Kiruv takes a lot of hard work and should not be viewed lightly. Not everyone is capable of or the right shaliach to be mekareiv another Jew to actually become frum. All we can hope to do is set the right example, be menschen to them and to each other, and hope it rubs off enough for them to want to search further. That is exactly what happened to my husband some 40 years ago.
July 21, 2011 2:59 am at 2:59 am #788515Sender AvMemberPopa, I dont know if I did in this class or not. The teacher cussed once. I covered my ears. People looked at me like I was nuts. It was a theatre appreciation class(took it for easy credits) and I was once teamed up with the other Jewish guy and some other people for a project and he chose to do it on a subject matter really inappropriate. I refused.
Unfortanely in another class of all non-Jews, I became to comfortable with those around me.Not innapropriatly. But we joked around about appropriate subject matter, but I still think it was too much and the teacher who found religion and interesting subject and who I also joked around with was asking me about being Jewish and frum, etc and I said something like “We have to set an example of what it means to be a child /agent of G-D” and she said(not in a mean way)” Well, you certaintly dont do a good job of it in here”. I got the message. OUCH!
July 21, 2011 4:22 am at 4:22 am #788516am yisrael chaiParticipant“Failed”

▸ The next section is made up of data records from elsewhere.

Lemma extends_trans chat t t' t'' :
  extends_for chat t t' -> extends_for chat t' t'' -> extends_for chat t t''.
Proof.
  intros (old & new & -> & Hold & Hnew) (old' & new' & -> & Hold' & Hnew').
  destruct (touched_split chat old new old' Hold') as (a & b & -> & Ha & Hb).
  exists a, (b ++ new'). rewrite app_assoc. split; [reflexivity|]. split.
  - eapply touched_all_trans; eassumption.
  - apply List.Forall_app. split; [|exact Hnew'].
    eapply touched_keeps_chat; eassumption.
Qed.

Lemma sql_update_touched chat cond set t :
  (forall r, In r t -> cond r = true -> r_chat_id r = chat /\ r_status r <> Deleted) ->
  (forall x, same_reminder x (set x)) ->
  Forall2 (touched_by chat) t (sql_update cond set t).
Proof.
  intros Hcond Hset. unfold sql_update.
  induction t as [|a t IH]; cbn [map]; constructor.
  - destruct (cond a) eqn:Ha; [|apply touched_by_refl].
    destruct (Hcond a (or_introl eq_refl) Ha) as [Hc Hd].
    split; [apply Hset|]. split; intros H; contradiction.
  - apply IH. intros r Hr. apply Hcond. now right.
Qed.

(** An update of one row of the chat that is not deleted. *)
Lemma row_update_extends chat rid set t row :
  wf_table t -> In row t -> r_id row = rid -> r_status row <> Deleted ->
  (forall x, same_reminder x (set x)) ->
  extends_for chat t
    (sql_update (fun r => (r_chat_id r =? chat) && (r_id r =? rid)) set t).
Proof.
  intros Hwf Hin Hid Hst Hset.
  exists (sql_update (fun r => (r_chat_id r =? chat) && (r_id r =? rid)) set t), [].
  rewrite app_nil_r. split; [reflexivity|]. split; [|constructor].
  apply sql_update_touched; [|exact Hset].
  intros r Hr Hc. apply andb_true_iff in Hc. destruct Hc as [Hc Hi].
  apply Z.eqb_eq in Hc, Hi.
  assert (r = row) by (apply (wf_same_id t); auto; congruence). subst r.
  auto.
Qed.

Lemma mark_done_effect now chat rid t :
  wf_table t ->
  wf_table (fst (mark_done now chat rid t))
  /\ extends_for chat t (fst (mark_done now chat rid t)).
Proof.
  intros Hwf. unfold mark_done.
  match goal with |- context [match ?sel with Some _ => _ | None => (t, None) end] =>
    destruct sel as [row|] eqn:Hsel end; cbn [fst].
  2:{ split; [exact Hwf | apply extends_refl]. }
  split; [now apply sql_update_wf|].
  assert (Hrow : In row t /\ r_status row = Pending).
  { destruct rid as [rid|].
    - destruct (find_some _ _ Hsel) as [Hin Hp].
      apply andb_true_iff in Hp. destruct Hp as [_ Hp].
      apply status_eqb_eq in Hp. auto.
    - destruct (first_by_due _ _ _ Hsel) as (Hin & Hp & _).
      apply andb_true_iff in Hp. destruct Hp as [_ Hp].
      apply status_eqb_eq in Hp. auto. }
  destruct Hrow as [Hin Hp].
  apply (row_update_extends chat (r_id row) (set_done now) t row); auto.
  - congruence.
  - intros x. unfold same_reminder. cbn. repeat split.
Qed.

Lemma delete_reminder_effect chat rid t :
  wf_table t ->
  wf_table (fst (delete_reminder chat rid t))
  /\ extends_for chat t (fst (delete_reminder chat rid t)).
Proof.
  intros Hwf. unfold delete_reminder.
  destruct (find _ t) as [row|] eqn:Hsel; cbn [fst].
  2:{ split; [exact Hwf | apply extends_refl]. }
  split; [now apply sql_update_wf|].
  destruct (find_some _ _ Hsel) as [Hin Hp].
  apply andb_true_iff in Hp. destruct Hp as [Hp Hnd].
  apply andb_true_iff in Hp. destruct Hp as [_ Hid]. apply Z.eqb_eq in Hid.
  apply negb_true_iff, status_eqb_neq in Hnd.
  apply (row_update_extends chat rid set_deleted t row); auto.
  intros x. unfold same_reminder. cbn. repeat split.
Qed.

Lemma update_reminder_time_effect chat rid dt t :
  wf_table t ->
  wf_table (fst (update_reminder_time chat rid dt t))
  /\ extends_for chat t (fst (update_reminder_time chat rid dt t))
  /\ map r_id (fst (update_reminder_time chat rid dt t)) = map r_id t.
Proof.
  intros Hwf. unfold update_reminder_time. cbv zeta.
  destruct (find _ t) as [row|] eqn:Hsel; cbn [fst].
  2:{ split; [exact Hwf|]. split; [apply extends_refl | reflexivity]. }
  split; [now apply sql_update_wf|].
  destruct (find_some _ _ Hsel) as [Hin Hp].
  apply andb_true_iff in Hp. destruct Hp as [Hp Hnd].
  apply andb_true_iff in Hp. destruct Hp as [_ Hid]. apply Z.eqb_eq in Hid.
  apply negb_true_iff, status_eqb_neq in Hnd.
  split; [|now apply sql_update_ids].
  apply (row_update_extends chat rid _ t row); auto.
  intros x. unfold same_reminder. cbn. repeat split.
Qed.

Lemma insert_reminder_effect now chat task due amount cat t :
  wf_table t ->
  wf_table (fst (insert_reminder now chat task due amount cat t))
  /\ extends_for chat t (fst (insert_reminder now chat task due amount cat t)).
Proof.
  intros Hwf. split; [now apply insert_reminder_wf|].
  unfold insert_reminder. cbn [fst]. eexists t, [_]. split; [reflexivity|].
  split; [apply touched_all_refl|]. constructor; [reflexivity | constructor].
Qed.

Lemma delete_all_effect chat ids :
  forall t del nf,
    wf_table t ->
    let acc :=
      fold_left
        (fun (acc : table * list Z * list Z) (rid : Z) =>
           let '(t, deleted, not_found) := acc in
           match delete_reminder chat rid t with
           | (t', Some _) => (t', deleted ++ [rid], not_found)
           | (t', None) => (t', deleted, not_found ++ [rid])
           end) ids (t, del, nf) in
    wf_table (fst (fst acc)) /\ extends_for chat t (fst (fst acc)).
Proof.
  induction ids as [|rid ids IH]; intros t del nf Hwf; cbn [fold_left].
  - split; [exact Hwf | apply extends_refl].
  - destruct (delete_reminder_effect chat rid t Hwf) as [Hwf' Hext].
    destruct (delete_reminder chat rid t) as [t' [res|]]; cbn [fst] in *.
    + destruct (IH t' (del ++ [rid]) nf Hwf') as [H1 H2].
      split; [exact H1|]. eapply extends_trans; eassumption.
    + destruct (IH t' del (nf ++ [rid]) Hwf') as [H1 H2].
      split; [exact H1|]. eapply extends_trans; eassumption.
Qed.


Ltac same_table H Hwf :=
  injection H as <-; cbn [db outbox reply];
  split; [exact Hwf|]; split; [apply extends_refl|]; eexists; reflexivity.

Ltac new_table H H1 H2 :=
  injection H as <-; cbn [db outbox reply];
  split; [exact H1|]; split; [exact H2|]; eexists; reflexivity.

Lemma on_text_intents_effect now chat txt w w' :
  wf_table (db w) -> on_text_intents now chat txt w = Ok w' ->
  wf_table (db w') /\ extends_for chat (db w) (db w')
  /\ exists m, outbox w' = outbox w ++ [m].
Proof.
  intros Hwf H. unfold on_text_intents in H. cbv zeta in H.
  destruct (looks_like_confirm txt).
  { destruct (mark_done_effect now chat None (db w) Hwf) as [H1 H2].
    destruct (mark_done now chat None (db w)) as [db' [[rid task]|]];
      cbn [fst] in *; new_table H H1 H2. }
  destruct (contains (u "quincena") (lower txt) && any_in SUM_WORDS (lower txt)).
  { destruct (match parse_quincena_query now txt with
              | QPeriod p => Some p
              | QNone => current_quincena_range now
              | QRaised => None
              end) as [[[s e] label]|]; [|discriminate].
    same_table H Hwf. }
  destruct (parse_create_intent now txt) as [parsed|]; [|same_table H Hwf].
  destruct (pc_due_local parsed) as [due|]; [|same_table H Hwf].
  destruct (insert_reminder_effect now chat (pc_task parsed) due
              (pc_amount_cop parsed) (pc_category parsed) (db w) Hwf) as [H1 H2].
  destruct (insert_reminder now chat (pc_task parsed) due (pc_amount_cop parsed)
              (pc_category parsed) (db w)) as [db' [rid due_utc]].
  cbn [fst] in *. new_table H H1 H2.
Qed.

Lemma on_text_continuation_effect now chat txt w w' :
  wf_table (db w) -> on_text_continuation now chat txt w = Ok w' ->
  wf_table (db w') /\ extends_for chat (db w) (db w')
  /\ exists m, outbox w' = outbox w ++ [m].
Proof.
  intros Hwf H. unfold on_text_continuation in H.
  destruct (is_awaiting_datetime_for_reschedule (user_data w)).
  { unfold pop_awaiting_datetime_for_reschedule in H.
    destruct (user_data w !! KEY_RESCHEDULE) as [[task amount cat|rid]|];
      try discriminate.
    destruct (parse_date_time_from_text now txt) as [dt|]; [|same_table H Hwf].
    destruct (update_reminder_time_effect chat rid dt (db w) Hwf) as (H1 & H2 & _).
    destruct (update_reminder_time chat rid dt (db w)) as [db' [due|]];
      cbn [fst] in *; new_table H H1 H2. }
  destruct (is_awaiting_datetime_for_new (user_data w));
    [|now apply (on_text_intents_effect now chat txt)].
  unfold pop_awaiting_datetime_for_new in H.
  destruct (user_data w !! KEY_NEW) as [p|]; [|discriminate].
  destruct (parse_date_time_from_text now txt) as [dt|]; [|same_table H Hwf].
  destruct p as [task amount cat|rid]; [|discriminate].
  destruct (insert_reminder_effect now chat task dt amount cat (db w) Hwf) as [H1 H2].
  destruct (insert_reminder now chat task dt amount cat (db w)) as [db' [rid due_utc]].
  cbn [fst] in *. new_table H H1 H2.
Qed.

This reminds me of the Tu B’shvat vort.
Why don’t we celebrate the trees’ birthday when they are blooming in Nissan, way after Shvat?
Shvat is when the seeds are sprouting underground, unseen, undetected.
You, Sender, may indeed have caused some serious sprouting underground vis-a-vis your two classmates.
July 21, 2011 5:49 am at 5:49 am #788517☕ DaasYochid ☕ParticipantI had an experience in trying to help someone be mekareiv someone else, and it had disastrous results for me.
I actually think you made a kiddush Hashem, and as for the chest cold, that’s His cheshbon, not yours.
July 21, 2011 10:07 pm at 10:07 pm #788518Another nameParticipantoomis, so sad and frustrating! But bh you realize that you did your best and it is Hashem that is in control of the world!!!
July 22, 2011 10:08 am at 10:08 am #788519kapustaParticipantoomis: I’m sure what you did had an effect on someone, somewhere. And don’t we say Machshava K’maasah?
AYC: Very nice, thank you for sharing.
July 22, 2011 4:31 pm at 4:31 pm #788520adorableParticipantfirst of all, how can you know if you failed? it can take years until you see the fruits of your labor with this….
I have a co worker (not someone in my office but we are in touch via email all the time) whos Jewish but I dont think shes frum at all. One of my co workers told me that when she emails her she always sends her a link to the aish.com site. I dont because I dont see how that would do anything. I just act courteous to her and nice and try to show her that the ppl that she belongs to are not “that bad”. Its funny because she told me that Im so much easier to deal with- she finds the other co worker to be too pushy
July 22, 2011 5:11 pm at 5:11 pm #788521HaLeiViParticipantKiruv is usually accomplished by the literal meaning, bringing close. I think you did that.
July 22, 2011 8:05 pm at 8:05 pm #788522oomisParticipantAYC, beautiful D”T. Thanks D”Y, A”N, and Kapusta.